Murphy's Law: 98 Percent of Companies Use Open-Source, 29 Percent Contribute Back. What?


A recent survey hit my radar this weekend and, I must say, I’m not that surprised by the results. Contrary to my usual columns, I won’t bury the lede: Accenture polled 300 large organizations in both the public and private sectors and—surprise!—found that half of them are “fully committed” to using open-source software in their businesses.

To be honest, I expected results more in line from the Zenoss survey I ran across this weekend, which notes that 98 percent of all enterprise companies use open-source software in some capacity. But I’ll leave that difference up to nomenclature / polling differences. The real juice of Accenture’s story is buried in a single, meager sentence somewhere toward the bottom of the press release: less that 29 percent of surveyed companies intend to shovel their open-source contributions/modifications/development back into the community.

Wait a second.

We’ve been down the, “What is open-source?” road before. I won’t bore you with a 700 word diatribe surrounding the exact definition of the term (it’s not that boring to me ). However, it’s within the very nature of open-source to be community-dependent and, more importantly, community-driven. To not contribute back to the very people who basically give you an entire software platform completely gratis… well… it’s just not right!

However, I’m honestly surprised that the “29 percent” figure isn’t a lot lower. I can only speak to that-which-I-work-for-beyond-Maximum-PC, but it seems as if a number of those situated in higher positions within a company far too easily equate the phrase “open source” with “completely free,” as in, “If we could find an open source project to replicate X costly service, that would be awesome!”

There’s nothing ultimately wrong about that. Or is there? Should open-source software be treated as an extension of the definition of “freeware,” or should that which carries an open-source license be held to a higher standard than a mere free download for the masses?

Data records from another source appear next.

Lemma step_trigger_keeps cfg env t w id0 i :
  db w !! id0 = Some i ->
  exists i', db (fst (step_trigger cfg env t w)) !! id0 = Some i'
             /\ creation_fields_same i' i /\ source_leg_same i' i.
Proof.
  intros Hi.
  assert (Hsame : exists i', db w !! id0 = Some i'
                             /\ creation_fields_same i' i /\ source_leg_same i' i)
    by (exists i; repeat split; done).
  assert (Hst : forall s, base_leg_write (data_status s)) by (repeat split).
  destruct t as [id|id j|id j|id res|id e|r]; simpl.
  - destruct (db w !! id) as [k|]; simpl; [|done].
    by destruct (negb _).
  - pose proof (update_base_leg id (data_status BASE_SETTLING) w (Hst _) id0 i Hi).
    by destruct (update id _ w) as [w' [?|?]].
  - rewrite executePayment_frame.
    by destruct (execute_result cfg env (request_of j)).
  - pose proof (update_base_leg id (settled_data env res) w
                  ltac:(repeat split) id0 i Hi).
    by destruct (update id _ w) as [w' [?|?]].
  - pose proof (update_base_leg id (data_status SOL_SETTLED) w (Hst _) id0 i Hi).
    by destruct (update id _ w) as [w' [?|?]].
  - done.
Qed.

Lemma run_calls_cons cfg k schedule st :
  run_calls cfg (k :: schedule) st = run_calls cfg schedule (step_call cfg k st).
Proof. reflexivity. Qed.

Lemma entries_cons cfg k schedule st :
  entries cfg (k :: schedule) st
  = ((if enters_execute (fst st) k then [k] else [])
       ++ entries cfg schedule (step_call cfg k st))%list.
Proof. reflexivity. Qed.

Lemma step_call_none cfg k pool w :
  pool !! k = None -> step_call cfg k (pool, w) = (pool, w).
Proof. intros H. unfold step_call. by rewrite H. Qed.

Lemma step_call_some cfg k pool w env t :
  pool !! k = Some (env, t) ->
  step_call cfg k (pool, w)
  = (<[k := (env, snd (step_trigger cfg env t w))]> pool,
     fst (step_trigger cfg env t w)).
Proof.
  intros H. unfold step_call. rewrite H.
  by destruct (step_trigger cfg env t w).
Qed.

Lemma run_calls_keeps cfg schedule : forall pool w id0 i,
  db w !! id0 = Some i ->
  exists i',
    db (snd (run_calls cfg schedule (pool, w))) !! id0 = Some i'
    /\ creation_fields_same i' i /\ source_leg_same i' i.
Proof.
  induction schedule as [|k schedule IH]; intros pool w id0 i Hi.
  - exists i. repeat split; done.
  - rewrite run_calls_cons.
    destruct (pool !! k) as [[env t]|] eqn:Hk;
      [|rewrite (step_call_none _ _ _ _ Hk); by apply IH].
    rewrite (step_call_some _ _ _ _ _ _ Hk).
    destruct (step_trigger_keeps cfg env t w id0 i Hi) as (i1 & H1 & Hc1 & Hl1).
    destruct (IH (<[k := (env, snd (step_trigger cfg env t w))]> pool)
                (fst (step_trigger cfg env t w)) id0 i1 H1)
      as (i2 & H2 & Hc2 & Hl2).
    exists i2. split; [exact H2|].
    split; [by eapply creation_fields_same_trans
           |by eapply source_leg_same_trans].
Qed.

(** The calls in [done] are past [executePayment]. *)
Lemma run_calls_entries cfg schedule : forall pool w (done : list nat),
  NoDup done ->
  (forall k env t, k ∈ done -> pool !! k = Some (env, t) ->
                   before_execute t = 0%nat) ->
  NoDup (done ++ entries cfg schedule (pool, w))
  /\ executions (trace (snd (run_calls cfg schedule (pool, w))))
     = (executions (trace w) + length (entries cfg schedule (pool, w)))%nat
  /\ Forall (fun k => (k < length pool)%nat) (entries cfg schedule (pool, w)).
Proof.
  induction schedule as [|k schedule IH]; intros pool w done Hnd Hdone.
  - simpl. rewrite app_nil_r. repeat split; [done|lia|constructor].
  - rewrite run_calls_cons, entries_cons. unfold enters_execute. cbn [fst].
    destruct (pool !! k) as [[env t]|] eqn:Hk;
      [|rewrite (step_call_none _ _ _ _ Hk);
        destruct (IH pool w done Hnd Hdone) as (H1 & H2 & H3); by simpl].
    rewrite (step_call_some _ _ _ _ _ _ Hk).
    pose proof (step_trigger_before cfg env t w) as Hbefore.
    pose proof (step_trigger_executions cfg env t w) as Hexec.
    set (w' := fst (step_trigger cfg env t w)) in *.
    set (t' := snd (step_trigger cfg env t w)) in *.
    assert (Hlen : length (<[k := (env, t')]> pool) = length pool)
      by apply length_insert.
    assert (Hkeep : forall (done' : list nat),
               (forall k0 env0 t0, k0 ∈ done' -> k0 <> k ->
                                   pool !! k0 = Some (env0, t0) ->
                                   before_execute t0 = 0%nat) ->
               (k ∈ done' -> before_execute t' = 0%nat) ->
               forall k0 env0 t0, k0 ∈ done' ->
                 <[k := (env, t')]> pool !! k0 = Some (env0, t0) ->
                 before_execute t0 = 0%nat).
    { intros done' Hothers Hk' k0 env0 t0 Hin Hlook.
      destruct (decide (k0 = k)) as [->|Hne].
      - rewrite list_lookup_insert_eq in Hlook
          by (by apply lookup_lt_Some in Hk).
        simplify_eq. by apply Hk'.
      - rewrite list_lookup_insert_ne in Hlook by done. by eapply Hothers. }
    assert (Hother : (forall id i, t <> TExec id i) ->
               NoDup (done ++ [] ++ entries cfg schedule
                                      (<[k := (env, t')]> pool, w'))
               /\ executions (trace (snd (run_calls cfg schedule
                                            (<[k := (env, t')]> pool, w'))))
                  = (executions (trace w)
                     + length ([] ++ entries cfg schedule
                                       (<[k := (env, t')]> pool, w')))%nat
               /\ Forall (fun k => (k < length pool)%nat)
                    ([] ++ entries cfg schedule (<[k := (env, t')]> pool, w'))).
    { intros Hnot.
      destruct (IH (<[k := (env, t')]> pool) w' done Hnd) as (H1 & H2 & H3).
      - apply Hkeep; [intros; by eapply Hdone|].
        intros Hin. pose proof (Hdone k env _ Hin Hk). lia.
      - rewrite Hlen in H3. simpl. split; [exact H1|]. split; [|exact H3].
        rewrite H2, Hexec. destruct t; try lia. by destruct (Hnot intentId intent). }
    destruct t as [id|id i|id i|id res|id e|r];
      try (apply Hother; discriminate).
    assert (Hnotin : k ∉ done).
    { intros Hin. by pose proof (Hdone k env _ Hin Hk). }
    assert (Ht' : before_execute t' = 0%nat) by apply step_trigger_exec.
    destruct (IH (<[k := (env, t')]> pool) w' (done ++ [k])%list) as (H1 & H2 & H3).
    + apply NoDup_app. split; [done|]. split; [|apply NoDup_singleton].
      intros x Hx Hx'. apply list_elem_of_singleton in Hx'. by subst.
    + apply Hkeep; [|done].
      intros k0 env0 t0 Hin Hne Hlook.
      apply elem_of_app in Hin as [Hin|Hin]; [by eapply Hdone|].
      apply list_elem_of_singleton in Hin. done.
    + rewrite Hlen in H3. rewrite <- app_assoc in H1. simpl in *.
      split; [exact H1|]. split; [rewrite H2, Hexec; lia|].
      constructor; [by apply lookup_lt_Some in Hk|exact H3].
Qed.

(** X17.  However the outside answers each of the concurrent
    [triggerBasePayment] calls (one transfer confirmed, another failing
    and rolled back) and under every interleaving of their steps, no call
    enters [executePayment] twice, the executions recorded are exactly
    those entries, so there are at most as many as there are calls, and
    whatever the calls write, every stored intent stays stored with its
    creation-time columns and its Solana leg unchanged. *)
Theorem interleaved_triggers_keep_the_source_leg cfg schedule calls w id0 i :
  db w !! id0 = Some i ->
  let start := (start_calls calls, w) in
  NoDup (entries cfg schedule start)
  /\ executions (trace (snd (run_calls cfg schedule start)))
     = (executions (trace w) + length (entries cfg schedule start))%nat
  /\ (length (entries cfg schedule start) <= length calls)%nat
  /\ exists i',
       db (snd (run_calls cfg schedule start)) !! id0 = Some i'
       /\ creation_fields_same i' i /\ source_leg_same i' i.
Proof.
  intros Hi start. subst start.
  destruct (run_calls_entries cfg schedule (start_calls calls) w [])
    as (Hnd & Hexec & Hlt); [constructor|intros ? ? ? Hin; by inversion Hin|].
  simpl in Hnd. split; [exact Hnd|]. split; [exact Hexec|].
  split; [|by apply run_calls_keeps].
  assert (Hlen : length (start_calls calls) = length calls)
    by apply length_map.
  rewrite Hlen in Hlt.
  assert (Hsub : entries cfg schedule (start_calls calls, w)
                 ⊆+ seq 0 (length calls)).
  { apply NoDup_submseteq; [exact Hnd|]. intros k Hk.
    rewrite List.Forall_forall in Hlt.
    apply elem_of_seq. split; [lia|]. apply Hlt. by apply list_elem_of_In. }
  apply submseteq_length in Hsub. by rewrite length_seq in Hsub.
Qed.

Lemma interleaved_triggers_keep_the_source_leg_witness :
  let w := world_of (intent_settled "0.05") in
  let failing := env_verifier 4000 (FetchRejects "unused") in
  let start := (start_calls [(env_funded 5000 1000000, id_1); (failing, id_1)], w) in
  let schedule := [0; 1; 0; 1; 0; 1; 0; 1]%nat in
  NoDup (entries cfg_default schedule start)
  /\ executions (trace (snd (run_calls cfg_default schedule start)))
     = (executions (trace w) + length (entries cfg_default schedule start))%nat
  /\ (length (entries cfg_default schedule start) <= 2)%nat
  /\ exists i',
       db (snd (run_calls cfg_default schedule start)) !! id_1 = Some i'
       /\ creation_fields_same i' (intent_settled "0.05")
       /\ source_leg_same i' (intent_settled "0.05").
Proof.
  intros w failing start schedule.
  apply (interleaved_triggers_keep_the_source_leg cfg_default schedule
           [(env_funded 5000 1000000, id_1); (failing, id_1)] w id_1
           (intent_settled "0.05")).
  reflexivity.
Defined.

Simply put, what does open-source want to be? That’s kind of a vague question shouted to the heavens, as it were, so let me clarify. If the very nature of “open-source” is defined by a software’s free price tag mixed with few restrictions on modifying the underlying source code to one’s own needs, then great. That’s about where we are right now.

I would assume that we’ve created “open-source” software partly as a means to distinguish it from simple “free” applications that, themselves, can be walled off from third-party modification while nevertheless remaining free to download and use. That was a mouthful and, worse, it veers narrowly close to the, “open-source versus free” discussion I’ve been trying to avoid. So allow me to simplify: If one downloads open-source, should one be compelled to contribute to the betterment of the program?

That would royally shaft anyone looking to benefit from open-source software as it currently exists, but is that so much of a bad thing? I realize that not everyone is a full-fledged codemonkey, so it’s not as if (perhaps) you, or I, could fire up Notepad++ and start hacking away at the innards of a particular application (I simplify; of course we wouldn’t use Notepad++). Still, part of me wonders if that shouldn’t be a de-facto requirement for open-source software.

Yes, I said it. Ditch the, “You can modify open-source apps in private and never release them to the community if you so desire” loophole. Ditch the, “You may download this and run it across an entire enterprise for no cost whatsoever” deal. Relegate open-source software to the contributors: Only those that propagate an application in some capacity--be it raw coding, publicity help, hosting mirrors, whatever—can reap the benefits of the “free” software.

The benefits, of course, are more than just free. Open-source, by its very nature, opens up an application to an almost Wiki-like pool of contributors, all willing to sacrifice their time, talent, and energy toward bettering a product simply, “because we can.” Why should so many others just take from the community chest or, worse, take and modify… but not give back?

Would this really stick it to those that depend on “free” software to survive? Not really. What’s to stop a group from releasing two versions of a software: One that’s open-source—up-to-the-minute support and feature additions so long as you, yourself, contribute—and one that’s freeware—a lesser-supported version that you may not alter in the slightest. Heck, maybe it’ll even have built-in advertising or something along those lines.

But 29 percent? Only 29 percent of companies using open-source intend to give back to the hand that fed them? The spirit of open source spins in its grave; that’s practically theft.

David Murphy (@ Acererak) is a technology journalist and former Maximum PC editor. He writes weekly columns about the wide world of open-source as well as weekly roundups of awesome, freebie software. He can't code applications for beans.